In my younger and more vulnerable years, my father gave me some advice on the question of what to do when your dreams come true: don’t tell anyone.

Conversely, what do we do when our darkest fears, our hardened conventional wisdom and our historic homilies are all found to be hooey? Shout it from the rooftops.

I can’t believe that I can really shout good news from the rooftops.

¶ Lauds: A European friend of mine decided to spend his vacation in Chicago. Boy, did he choose wisely.
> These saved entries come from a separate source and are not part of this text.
(** C9: boot_aps returns, and by then every other CPU has been sent the start-up
    interrupts, has written its status, and has a task state whose kernel stack is the top of
    the stack of its own number; the code the CPUs start at is the copy of mpentry.S, and
    the kernel's locks, environments and the first CPU's entry are as before. *)
Theorem boot_aps_correct d code s l x :
  ap_ready d (ncpu v) code s l -> 0 <= ncpu v -> (forall c, 0 <= c < ncpu v -> cpu_id (cpu_of s c) = c) ->
  KERNBASE <= mpentry_start <= mpentry_end -> mpentry_end - mpentry_start <= 4096 -> mpentry_end < 0x100000000 ->
  exists s' x', boot_aps percpu_kstacks mpentry_start mpentry_end cpu_ts_addr ver icr v x s = Ret x' s' /\ kept s s' /\
    (forall c, 0 <= c < ncpu v -> c <> this_cpu s ->
      (exists ci, cpus s' !! c = Some ci /\ cpu_status ci = CPU_STARTED /\ cpu_env ci = cpu_env (cpu_of s c) /\
        ts_esp0 (cpu_ts ci) = percpu_kstacks + c * KSTKSIZE + KSTKSIZE) /\
      exists t1 t2, trace s' = trace s ++ t1 ++ startap_events c MPENTRY_PADDR ++ t2) /\
    (forall c, ~ (0 <= c < ncpu v) \/ c = this_cpu s -> cpus s' !! c = cpus s !! c) /\
    forall i, 0 <= i < mpentry_end - mpentry_start -> load8 (mem s') (MPENTRY_PADDR + i) = load8 (mem s) (mpentry_start - KERNBASE + i).
Proof.
  intros A Hn Hid Hs Hsz He. unfold boot_aps.
  destruct (ar_npages _ _ _ _ _ A) as [Hnp Hnp'].
  assert (HK : KADDR MPENTRY_PADDR s = Ret (KERNBASE + MPENTRY_PADDR) s) by (apply KADDR_mem; [done|exact Hnp|exact Hnp']).
  rewrite (bind_ret _ _ _ _ _ HK). clear HK.
  replace (KERNBASE + MPENTRY_PADDR - KERNBASE) with MPENTRY_PADDR by lia. rewrite bind_modify.
  destruct (copy_entry_ok d (ncpu v) code s l A Hs Hsz He) as (A1 & Hok & Hcopy). set (m := memmove _ _ _ _) in *.
  destruct (boot_ap_list_ok d (entry m (MPENTRY_PADDR / 4096)) (seqZ 0 (ncpu v)) x (set_mem m s) l) as (s' & x' & l' & H & A2 & K & C & T).
  { rewrite length_seqZ, Z2Nat.id by lia. exact A1. }
  { apply NoDup_seqZ. }
  exists s', x'. split; [done|]. split; [by destruct K; split|]. split; [|split].
  - intros c Hc Hne. split.
    + eexists. rewrite C, decide_True by (split; [by apply elem_of_seqZ|done]). split; [done|]. split; [done|]. split; [done|].
      cbn [started cpu_ts set_cpu_status set_cpu_ts ts_esp0]. change (cpu_of (set_mem m s) c) with (cpu_of s c). by rewrite Hid.
    + destruct (T c) as (t1 & t2 & E); [by apply elem_of_seqZ|done|].
      change (cpu_of (set_mem m s) c) with (cpu_of s c) in E. rewrite Hid in E by done. by exists t1, t2.
  - intros c Hc. rewrite C, decide_False; [done|]. rewrite elem_of_seqZ. cbn [this_cpu set_mem]. lia.
  - intros i Hi. rewrite <- Hcopy by done. apply (entry_byte m (mem s') (MPENTRY_PADDR / 4096)); [done|apply A2| |].
    + intros j Hj. by rewrite (ar_code _ _ _ _ _ A2).
    + change (4096 * (MPENTRY_PADDR / 4096)) with MPENTRY_PADDR. lia.
Qed.
End aps.

(** A machine with two CPUs. *)
Definition two_cpus : gmap Z CpuInfo :=
  {[0 := mkCpu 0 CPU_STARTED None (mkTs 0 0 0); 1 := mkCpu 1 CPU_UNUSED None (mkTs 0 0 0)]}.

Lemma two_cpus_ready : exists s l, ap_ready kern_dir 2 (fun _ => 0) s l /\ cpus s = two_cpus /\ this_cpu s = 0.
Proof.
  destruct free_machine as (s & Hm & Hn & Hkp & Hb & Hk). pose proof free_machine_free as Hl.
  assert (Hp : forall p, p ∉ rev (seqZ 100 100) -> p <> kern_dir -> plain s (rev (seqZ 100 100)) kern_dir p).
  { intros p H1 H2. split; [done|]. split; [done|]. intros i _. unfold present. rewrite Hm, blank_entry. done. }
  exists (set_this_cpu 0 (set_cpus two_cpus s)), (rev (seqZ 100 100)). split; [|done].
  apply (ap_ready_frame kern_dir 2 _ s); try done. split; try done.
  - apply Hp; [|done]. rewrite list_elem_of_In, <- in_rev, <- list_elem_of_In, elem_of_seqZ. lia.
  - apply Hp; [|done]. rewrite list_elem_of_In, <- in_rev, <- list_elem_of_In, elem_of_seqZ. change (MPENTRY_PADDR / 4096) with 7. lia.
  - rewrite Hn. lia.
  - rewrite Hb. split; [done|]. split; [done|]. vm_compute; discriminate.
  - intros j _. by rewrite Hm.
Qed.

Lemma boot_aps_correct_witness : exists s s' x',
  boot_aps 0xF0020000 0xF0010000 0xF0010080 (fun c => 0xF0030000 + 128 * c) 0x50014 [0x1000; 0] (mkMp 0 true 2 0xFEE00000) (mkSmp 0 0) s = Ret x' s' /\
  (exists ci, cpus s' !! 1 = Some ci /\ ts_esp0 (cpu_ts ci) = 0xF0030000) /\
  exists t1 t2, trace s' = trace s ++ t1 ++ startap_events 1 MPENTRY_PADDR ++ t2.
Proof.
  destruct two_cpus_ready as (s & l & A & Hc & Hme).
  destruct (boot_aps_correct 0xF0010000 0xF0010080 0xF0020000 (fun c => 0xF0030000 + 128 * c) 0x50014 [0x1000; 0]
    (mkMp 0 true 2 0xFEE00000)) with (d := kern_dir) (code := fun _ : Z => 0) (s := s) (l := l) (x := mkSmp 0 0)
    as (s' & x' & H & _ & C & _).
  - split; vm_compute; [reflexivity|discriminate].
  - apply Exists_cons_tl, Exists_cons_hd. reflexivity.
  - exact A.
  - vm_compute; discriminate.
  - cbn [ncpu]. intros c Hr. unfold cpu_of. rewrite Hc. assert (E : c = 0 \/ c = 1) by lia. by destruct E as [->| ->].
  - split; vm_compute; discriminate.
  - vm_compute; discriminate.
  - vm_compute; reflexivity.
  - exists s, s', x'. split; [exact H|]. destruct (C 1) as ((ci & C1 & _ & _ & C2) & T).
    + cbn [ncpu]. lia.
    + rewrite Hme. discriminate.
    + split; [|exact T]. exists ci. split; [exact C1|exact C2].
Defined.
(** [a < b] in ReQL; total on all values. *)
Definition reql_lt (a b : value) : bool :=
  match a, b with
  | VBool x, VBool y => negb x && y
  | VNone, VNone => false
  | VStr s, VStr s' => String.ltb s s'
  | VTime t, VTime t' => Qltb t t'
  | _, _ =>
      match reql_num a, reql_num b with
      | Some x, Some y => Qltb x y
      | _, _ => Nat.ltb (type_rank a) (type_rank b)
      end
  end.

Definition reql_gt (a b : value) : bool := reql_lt b a.

Definition reql_eq (a b : value) : bool := negb (reql_lt a b) && negb (reql_lt b a).

(** ** The table 'services' and the queries the registry sends *)

Abbreviation table := (gmap string dict).

(** A field of a document under construction: a literal, or the ReQL term
    [r.now()] that the server evaluates when it runs the query. *)
Inductive field : Type :=
  | Lit (v : value)
  | RNow.

Definition eval_field (now : Q) (f : field) : value :=
  match f with
  | Lit v => v
  | RNow => VTime now
  end.

(** One entry of a write's [changes] array. *)
Record change : Type := Change { old_val : option dict; new_val : dict }.

(** The queries of [services.py], one constructor per [.run()]. *)
Inductive query : Type :=
  | QInsert (doc : gmap string field)
      (* table('services').insert(doc, conflict='replace', return_changes=True) *)
  | QClaim (role : string) (now : Q) (candidate : dict)
      (* table('services', read_mode='majority').get(role).replace(lambda row: ...,
           return_changes='always') *)
  | QUpdate (key : string) (patch : dict)
      (* table('services').get(key).update(patch) *)
  | QGetFresh (role : string) (now : Q)
      (* table('services', read_mode='majority').get_all(role).filter(lambda row: ...) *)
  | QHealthy (role : string)
      (* table('services').get_all(role, index='role').filter(...).order_by('load')[0] *)
  | QPurge (ttls_until_deletion : value).
      (* table('services').filter(...).delete() *)

(** Rows equal as documents (same fields, equal values). *)
Definition same_doc (a b : dict) : bool :=
  bool_decide (dom a = dom b) &&
  forallb (fun kv => reql_eq kv.2 (dict_get b kv.1)) (map_to_list a).

(** [insert(doc, conflict='replace', return_changes=True)].  A document
    without 'id' gets the key the engine generates; a primary key that is
    not a string is refused (an error counted in the result, no change
    reported); a document equal to the stored one is reported unchanged,
    so [changes] is empty. *)
Definition insert_replace (fresh_key : string) (now : Q)
    (doc : gmap string field) (t : table) : table * list change :=
  let d := eval_field now <$> doc in
  match d !! "id" with
  | None =>
      let d' := <["id" := VStr fresh_key]> d in
      (<[fresh_key := d']> t, [Change None d'])
  | Some (VStr k) =>
      match t !! k with
      | Some old =>
          if same_doc old d then (t, [])
          else (<[k := d]> t, [Change (Some old) d])
      | None => (<[k := d]> t, [Change None d])
      end
  | Some _ => (t, [])
  end.

(** The liveness test of [unique_service]:
    [row['last_heartbeat'] > now - row['ttl']]. *)
Definition fresh_at (now : Q) (row : dict) : reql bool :=
  lh ←r reql_field row "last_heartbeat";
  ttl ←r reql_field row "ttl";
  bound ←r reql_sub (VTime now) ttl;
  Val (reql_gt lh bound).

(** The function handed to [replace]:
    [r.branch(r.branch(row, row['last_heartbeat'] > now - row['ttl'], False),
              row, candidate)]. *)
Definition claim_fn (now : Q) (candidate : dict) (row : option dict) : reql dict :=
  match row with
  | None => Val candidate
  | Some r =>
      keep ←r fresh_at now r;
      Val (if keep then r else candidate)
  end.

(** A write may not change the primary key of a row. *)
Definition has_key (key : string) (d : dict) : bool :=
  match d !! "id" with
  | Some (VStr k) => String.eqb k key
  | _ => false
  end.

(** [get(role).replace(claim_fn, return_changes='always')]: the row is read,
    the function decides and the result is written in one step.  With
    ['always'] the [changes] array has its entry also when nothing changed,
    and when the function fails on the row, or the new value has another
    primary key, the row stays and is reported as both old and new value. *)
Definition claim (role : string) (now : Q) (candidate : dict) (t : table)
    : table * list change :=
  let row := t !! role in
  let unchanged :=
    match row with
    | Some r => (t, [Change row r])
    | None => (t, [])
    end in
  match claim_fn now candidate row with
  | Val d =>
      if has_key role d then (<[role := d]> t, [Change row d])
      else unchanged
  | _ => unchanged
  end.

(** [get(key).update(patch)]: merges [patch] into the row if there is one. *)
Definition update (key : string) (patch : dict) (t : table) : table :=
  match t !! key with
  | Some row =>
      if has_key key (patch ∪ row) then <[key := patch ∪ row]> t else t
  | None => t
  end.

(** [filter(f)]: a row on which [f] fails with a non-existence error is
    skipped (the default of [filter]); any other error fails the query. *)
Fixpoint reql_filter {A} (f : A → reql bool) (rows : list A) : reql (list A) :=
  match rows with
  | [] => Val []
  | row :: rest =>
      match f row with
      | Val b =>
          rest' ←r reql_filter f rest;
          Val (if b then row :: rest' else rest')
      | NonExistence => reql_filter f rest
      | LogicError => LogicError
      end
  end.

(** [get_all(role)] on the primary key. *)
Definition get_all_pk (key : string) (t : table) : list dict :=
  match t !! key with
  | Some row => [row]
  | None => []
  end.

(** [get_all(role).filter(lambda row: row['last_heartbeat'] > now - row['ttl'])] *)
Definition get_fresh (role : string) (now : Q) (t : table) : reql (list dict) :=
  reql_filter (fresh_at now) (get_all_pk role t).

(** The liveness test of [healthy_service] and [healthy_services]:
    [r.now().sub(svc["last_heartbeat"]) < svc["ttl"]]. *)
Definition healthy_at (now : Q) (svc : dict) : reql bool :=
  lh ←r reql_field svc "last_heartbeat";
  age ←r reql_sub (VTime now) lh;
  ttl ←r reql_field svc "ttl";
  Val (reql_lt age ttl).

(** [get_all(role, index='role')]: the rows whose 'role' is [role], in the
    order the engine scans them. *)
Definition has_role (role : string) (row : dict) : bool :=
  match row !! "role" with
  | Some (VStr s) => String.eqb s role
  | _ => false
  end.

Definition get_all_role (role : string) (t : table) : list dict :=
  List.filter (has_role role) (map_to_list t).*2.

(** [order_by("load")]: ascending, rows without the field first. *)
Definition load_lt (a b : dict) : bool :=
  match a !! "load", b !! "load" with
  | None, Some _ => true
  | Some x, Some y => reql_lt x y
  | _, _ => false
  end.

Fixpoint insert_by_load (row : dict) (sorted : list dict) : list dict :=
  match sorted with
  | [] => [row]
  | r :: rest =>
      if load_lt r row then r :: insert_by_load row rest
      else row :: sorted
  end.

Definition order_by_load (rows : list dict) : list dict :=
  foldr insert_by_load [] rows.
(** Every round of [late_update] runs every iteration. *)
Lemma late_update_round_ok r : round_ok path3 (late_update r).
Proof. destruct r as [|r]; [by_computation|]. by apply round_ok_one_at_a_time. Qed.

(** Without pruning the iterations may overlap: on the path 0 - 1 - 2 the
    order [late_update] of the blocks gives every vertex the label 0. *)
Lemma plain_lpa_late_update :
  ∃ m', lpa_overlapped path3 [0; 0; 0] false late_update 10 (mem0 3)
          = (m', Val tt) ∧
        vcom m' = [0; 0; 0] ∧
        ∀ u, present path3 u → min_rep path3 [0; 0; 0] u (lab m' u).
Proof.
  destruct (lpa_overlapped_ends path3 [0; 0; 0] false) with
    (sched := late_update) (fuel := 10) (m := mem0 3)
    as (m1 & m' & _ & Hrun & _ & _ & Hmin).
  - by_computation.
  - unfold vdom_ok. simpl. lia.
  - unfold lpa_sized. simpl. split; [lia|congruence].
  - intros r. apply late_update_round_ok.
  - simpl. lia.
  - exists m'. split; [done|]. split.
    + assert (lpa_overlapped path3 [0; 0; 0] false late_update 10 (mem0 3)
              = (Mem [0; 0; 0] (replicate 3 false) (replicate 3 false)
                     (replicate 3 false), Val tt)) as Heq
        by (vm_compute; reflexivity).
      rewrite Heq in Hrun. by injection Hrun as <-.
    + apply Hmin; [done|]. apply late_update_round_ok.
Qed.

(** ** The depth-first splitter under interleaving *)

(** However the iterations of the threads interleave, when every thread
    has passed the whole span each vertex of an undirected graph carries
    the smallest id of its piece. *)
Lemma dfs_interleaved_result x vdom fuel T sched m :
  graph_ok x → symmetric x → vdom_ok x vdom → buffers_ok x (Dfs T) m →
  0 < T → span x < fuel →
  ∃ ps m', dfs_interleaved x vdom fuel T sched m = (m', Val ps) ∧
           (ps = replicate T (span x) →
            length (vcom m') = length (vcom m) ∧
            ∀ u, present x u → min_rep x vdom u (lab m' u)).
Proof.
  intros Hok Hsym Hdom Hbuf HT Hfuel.
  destruct (dfs_interleaved_run x vdom Hok Hdom fuel T Hfuel sched m Hbuf HT)
    as (ps & m' & Hrun & Hres).
  exists ps, m'. split; [done|]. intros Hps.
  destruct (Hres Hps) as (_ & Hlen & _ & Hall & Hfull).
  split; [done|]. intros u Hu. apply (Hfull Hsym); [done|by apply Hall].
Qed.

(** The two threads of a run on the scenario take turns after every
    iteration. *)
Lemma dfs_taking_turns :
  ∃ m', dfs_interleaved scenario scenario_vdom 37 2
          [0; 1; 0; 1; 0; 1; 0; 1; 0; 1; 0; 1] (mem0 6)
        = (m', Val (replicate 2 (span scenario))) ∧
        vcom m' = [0; 0; 0; 3; 3; 5].
Proof. eexists. split; [vm_compute; reflexivity|done]. Qed.

(** ** Overlap loses marks and pieces *)

(** With pruning, on the path 0 - 1 - 2 in one community: the iteration
    for 2 reads the label 1 of vertex 1; the iteration for 1 then lowers
    that label to 0 and finds the flag of 2 still set; the iteration for 2
    then takes the label 1 and clears its flag.  No later change of a
    neighbour marks 2 again, and the run ends with the label 1 on vertex 2,
    which reaches 0. *)
Lemma pruned_lpa_loses_a_mark :
  graph_ok path3 ∧ symmetric path3 ∧ (∀ r, round_ok path3 (late_update r)) ∧
  reach path3 [0; 0; 0] 2 0 ∧
  ∃ m', lpa_overlapped path3 [0; 0; 0] true late_update 10 (mem0 3) = (m', Val tt) ∧
        vcom m' = [0; 0; 1].
Proof.
  split; [by_computation|]. split; [by_computation|]. split; [|split].
  - apply late_update_round_ok.
  - apply (rtc_l _ _ 1); [|apply rtc_once].
    + split; [by_computation|]. split; [|done]. simpl. left.
    + split; [by_computation|]. split; [|done]. simpl. left.
  - eexists. split; [vm_compute; reflexivity|done].
Qed.
(** * HomeyPrayersWeb: the server's own code, embedded and verified

    The repository's first-party code is four small pieces:
    - [app.ts]: the process entry point (load configuration, build the
      [App], listen, close on SIGINT);
    - [routes/main.router.ts]: the [App] class, which composes an Express
      application out of a static-file middleware, the controllers' routers
      and an error middleware;
    - [controllers/main.controller.ts]: the one controller, which sends one
      file on one route;
    - [exceptions/exception.handler.ts]: a taxonomy of HTTP-style exceptions.

    Everything else the program does is done by Express, nconf and Node.
    The parts of those libraries that the source calls are modelled below,
    each in a module of its own named after the library, so that the
    embedding of the repository's code reads like the code. *)

From Stdlib Require Import ZArith String Ascii List Bool Lia.
From stdpp Require Import base option gmap strings list.
Import ListNotations.

Local Open Scope string_scope.
Local Open Scope Z_scope.

(** ** JavaScript values and thrown errors *)

Module Js.

(** The primitive values: what a configuration store can hold, as far as
    the source reads it, and what a handler can throw besides an object.
    [JsUndefined] is what [nconf.get] gives for a missing key. *)
Inductive value :=
| JsUndefined
| JsNull
| JsBool (b : bool)
| JsNum (n : Z)
| JsStr (s : string).

Definition typeof_string (v : value) : option string :=
  match v with JsStr s => Some s | _ => None end.

(** The classes of error objects that occur: the built-in ones and the
    classes of exception.handler. An object's class is [new.target] of the
    [new] expression that created it. *)
Inductive error_class :=
| Error
| TypeError
| SyntaxError
| HttpException
| UserWithThatEmailAlreadyExistsException
| WrongCredentialsException
| PostNotFoundException
| AuthenticationTokenMissingException
| WrongAuthenticationTokenException.

#[global] Instance error_class_eq_dec : EqDecision error_class.
Proof. solve_decision. Defined.

#[global] Instance value_eq_dec : EqDecision value.
Proof. solve_decision. Defined.

(** An error object: its class and its own data properties. *)
Record error := MkError {
  class : error_class;
  props : gmap string value
}.

(** [new Error(message)], run on behalf of [new_target]: the only own
    data property the built-in constructor sets from its argument is
    [message]. *)
Definition Error_constructor (new_target : error_class) (message : string)
  : error :=
  {| class := new_target; props := {[ "message" := JsStr message ]} |}.

(** Reading a property: a missing one reads as [undefined]. *)
Definition get (e : error) (k : string) : value :=
  default JsUndefined (props e !! k).

(** What a [throw] statement, or a call [next(v)], hands on: an object or
    a primitive. *)
Inductive thrown :=
| Object (e : error)
| Primitive (v : value).

(** [Boolean(v)] *)
Definition truthy (v : value) : bool :=
  match v with
  | JsUndefined | JsNull => false
  | JsBool b => b
  | JsNum n => negb (n =? 0)
  | JsStr s => negb (String.eqb s "")
  end.

(** Results of code that may throw. The library code that is called while
    the application is built throws error objects only. *)
Inductive result (A : Type) :=
| Ok (a : A)
| Throws (e : error).
Arguments Ok {A} a.
Arguments Throws {A} e.

Definition bind {A B} (m : result A) (k : A -> result B) : result B :=
  match m with
  | Ok a => k a
  | Throws e => Throws e
  end.

End Js.

#[global] Instance result_ret : MRet Js.result := @Js.Ok.
#[global] Instance result_bind : MBind Js.result :=
  fun A B k m => Js.bind m k.

(** ** exceptions/exception.handler *)

Module Exceptions.
Import Js.

(** [class HttpException extends Error { constructor(status, message) {
    super(message); } }] *)
Definition HttpException_constructor (new_target : error_class)
    (status : Z) (message : string) : error :=
  Error_constructor new_target message.

Definition new_HttpException (status : Z) (message : string) : error :=
  HttpException_constructor HttpException status message.

(** The five subclasses. Each constructor is one [super(status, message)]
    call; [super_arguments] gives the two arguments it passes, for the
    constructor's own argument [arg] (the e-mail or the post id; the
    three constructors without a parameter ignore it). *)
Inductive subclass :=
| UserWithThatEmailAlreadyExists
| WrongCredentials
| PostNotFound
| AuthenticationTokenMissing
| WrongAuthenticationToken.

#[global] Instance subclass_eq_dec : EqDecision subclass.
Proof. solve_decision. Defined.

Definition class_of (c : subclass) : error_class :=
  match c with
  | UserWithThatEmailAlreadyExists => UserWithThatEmailAlreadyExistsException
  | WrongCredentials => WrongCredentialsException
  | PostNotFound => PostNotFoundException
  | AuthenticationTokenMissing => AuthenticationTokenMissingException
  | WrongAuthenticationToken => WrongAuthenticationTokenException
  end.

Definition super_arguments (c : subclass) (arg : string) : Z * string :=
  match c with
  | UserWithThatEmailAlreadyExists =>
      (404, "user with email " +:+ arg +:+ " not found")
  | WrongCredentials => (404, "Wrong Password provided")
  | PostNotFound => (404, "Post with id " +:+ arg +:+ " not found")
  | AuthenticationTokenMissing => (404, "Authentication Token Missing")
  | WrongAuthenticationToken => (404, "Authentication Token Missing")
  end.

Definition new_exception (c : subclass) (arg : string) : error :=
  HttpException_constructor (class_of c)
    (fst (super_arguments c arg)) (snd (super_arguments c arg)).

End Exceptions.

(** ** Node's [path] module (POSIX flavour) *)

Module Path.

Definition sep : ascii := "/"%char.

(** [s.split('/')] *)
Fixpoint split (s : string) : list string :=
  match s with
  | EmptyString => [EmptyString]
  | String c r =>
      if Ascii.eqb c sep then EmptyString :: split r
      else match split r with
           | h :: t => String c h :: t
           | [] => [String c EmptyString]
           end
  end.

Definition starts_with (c : ascii) (s : string) : bool :=
  match s with
  | String d _ => Ascii.eqb c d
  | EmptyString => false
  end.

Fixpoint ends_with (c : ascii) (s : string) : bool :=
  match s with
  | EmptyString => false
  | String d EmptyString => Ascii.eqb c d
  | String _ r => ends_with c r
  end.

Definition isAbsolute (p : string) : bool := starts_with sep p.

(** The segment walk of [normalizeString]: [acc] is the stack of kept
    segments, innermost first. *)
Fixpoint normalize_segments (allow_above_root : bool)
    (acc : list string) (segs : list string) : list string :=
  match segs with
  | [] => rev acc
  | seg :: rest =>
      if String.eqb seg "" || String.eqb seg "." then
        normalize_segments allow_above_root acc rest
      else if String.eqb seg ".." then
        match acc with
        | top :: acc' =>
            if String.eqb top ".." then
              normalize_segments allow_above_root (".." :: acc) rest
            else normalize_segments allow_above_root acc' rest
        | [] =>
            if allow_above_root then
              normalize_segments allow_above_root [".."] rest
            else normalize_segments allow_above_root [] rest
        end
      else normalize_segments allow_above_root (seg :: acc) rest
  end.

(** [path.normalize(p)] *)
Definition normalize (p : string) : string :=
  if String.eqb p "" then "."
  else
    let absolute := isAbsolute p in
    let trailing := ends_with sep p in
    let body :=
      String.concat "/" (normalize_segments (negb absolute) [] (split p)) in
    let body :=
      if String.eqb body "" then (if absolute then "" else ".") else body in
    let body :=
      if trailing && negb (String.eqb body "") then body +:+ "/" else body in
    if absolute then "/" +:+ body else body.

(** [path.join(...args)], for arguments already known to be strings. *)
Definition join (args : list string) : string :=
  let parts := filter (fun a => a <> "") args in
  match parts with
  | [] => "."
  | _ => normalize (String.concat "/" parts)
  end.

(** [path.join] as the source calls it, on values read from the
    configuration: an argument that is not a string makes it throw a
    [TypeError]. *)
Definition join_values (args : list Js.value) : Js.result string :=
  match mapM Js.typeof_string args with
  | Some strs => Js.Ok (join strs)
  | None =>
      Js.Throws (Js.Error_constructor Js.TypeError
        "The path argument must be of type string")
  end.

Definition strip_trailing_sep (p : string) : string :=
  if ends_with sep p && negb (String.eqb p "/")
  then String.substring 0 (String.length p - 1) p else p.

(** [path.resolve(p)] in a process whose working directory is [cwd]. *)
Definition resolve (cwd : string) (p : string) : string :=
  strip_trailing_sep
    (normalize (if isAbsolute p then p else cwd +:+ "/" +:+ p)).

End Path.

(** ** The file system the server reads *)

Module Fs.

Inductive node :=
| File (content : string)
| Dir.

(** Files and directories by absolute, normalised path. *)
Record t := Make {
  cwd : string;                 (* process.cwd() *)
  nodes : gmap string node
}.

(** [fs.stat(p)]: [None] is ENOENT (or ENOTDIR). A path written with a
    trailing separator only names a directory. *)
Definition stat (fs : t) (p : string) : option node :=
  match nodes fs !! Path.resolve (cwd fs) p with
  | Some (File c) =>
      if Path.ends_with Path.sep p then None else Some (File c)
  | other => other
  end.

End Fs.

(** ** HTTP requests and responses *)

Module Http.

Inductive method := GET | HEAD | OPTIONS | POST | PUT | PATCH | DELETE.

#[global] Instance method_eq_dec : EqDecision method.
Proof. solve_decision. Defined.

Definition method_name (m : method) : string :=
  match m with
  | GET => "GET" | HEAD => "HEAD" | OPTIONS => "OPTIONS" | POST => "POST"
  | PUT => "PUT" | PATCH => "PATCH" | DELETE => "DELETE"
  end.

(** A request: a method and the path of the URL as the client wrote it,
    with no query string and no conditional or range headers. *)
Record request := Request {
  req_method : method;
  req_path : string
}.

Record response := Response {
  res_status : Z;
  res_body : string
}.

#[global] Instance response_eq_dec : EqDecision response.
Proof. solve_decision. Defined.

End Http.

(** ** Express: the part of the framework the source calls

    [app.use], [Router().get], [express.static] (serve-static over send),
    [response.sendFile], the dispatch of a request down the middleware
    stack, and the default final handler. *)

Module Express.
Import Http.

(** *** Path patterns

    Express compiles the path given to [use] or to [get] with
    path-to-regexp. What the compiled pattern does is to match URLs: as the
    path of a mount ([use]) it matches every URL below it and gives the
    rest of the URL, as the path of a route ([get]) it matches whole
    URLs. *)
Record matcher := Matcher {
  as_mount : string -> option string;
  as_route : string -> bool
}.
Before the election, he visited the Art Institute and took this picture, which we’ve all seen so many times that we can’t remember or even imagine not knowing it.

¶ Tierce: Aaron Ross of Bergenfield, in a Letter to the Editor, claims,

“Equality’s Winding Path” (editorial, Nov. 6) reveals the true rift over the divisive issue of gay-marriage bans.

You refer to the “ugly outcomes” of the votes, the “defeat for fairness” and “unfair treatment” of “vulnerable groups” — all terms indicative of the fact that you see this issue as one of rights.

The fact that 30 states have now passed similar bans on same-sex marriage should perhaps alert you to the fact that not everyone has accepted that version of the issue, and that many Americans have chosen to define gay marriage not as an issue of rights but as one of morality.

As a country, we are still firmly rooted in a Judeo-Christian ethic that leaves certain unions outside of the pale of acceptability.

This language, although calm enough is startlingly reminiscent of the outraged opposition to granting full civil rights to Black Americans fifty years ago.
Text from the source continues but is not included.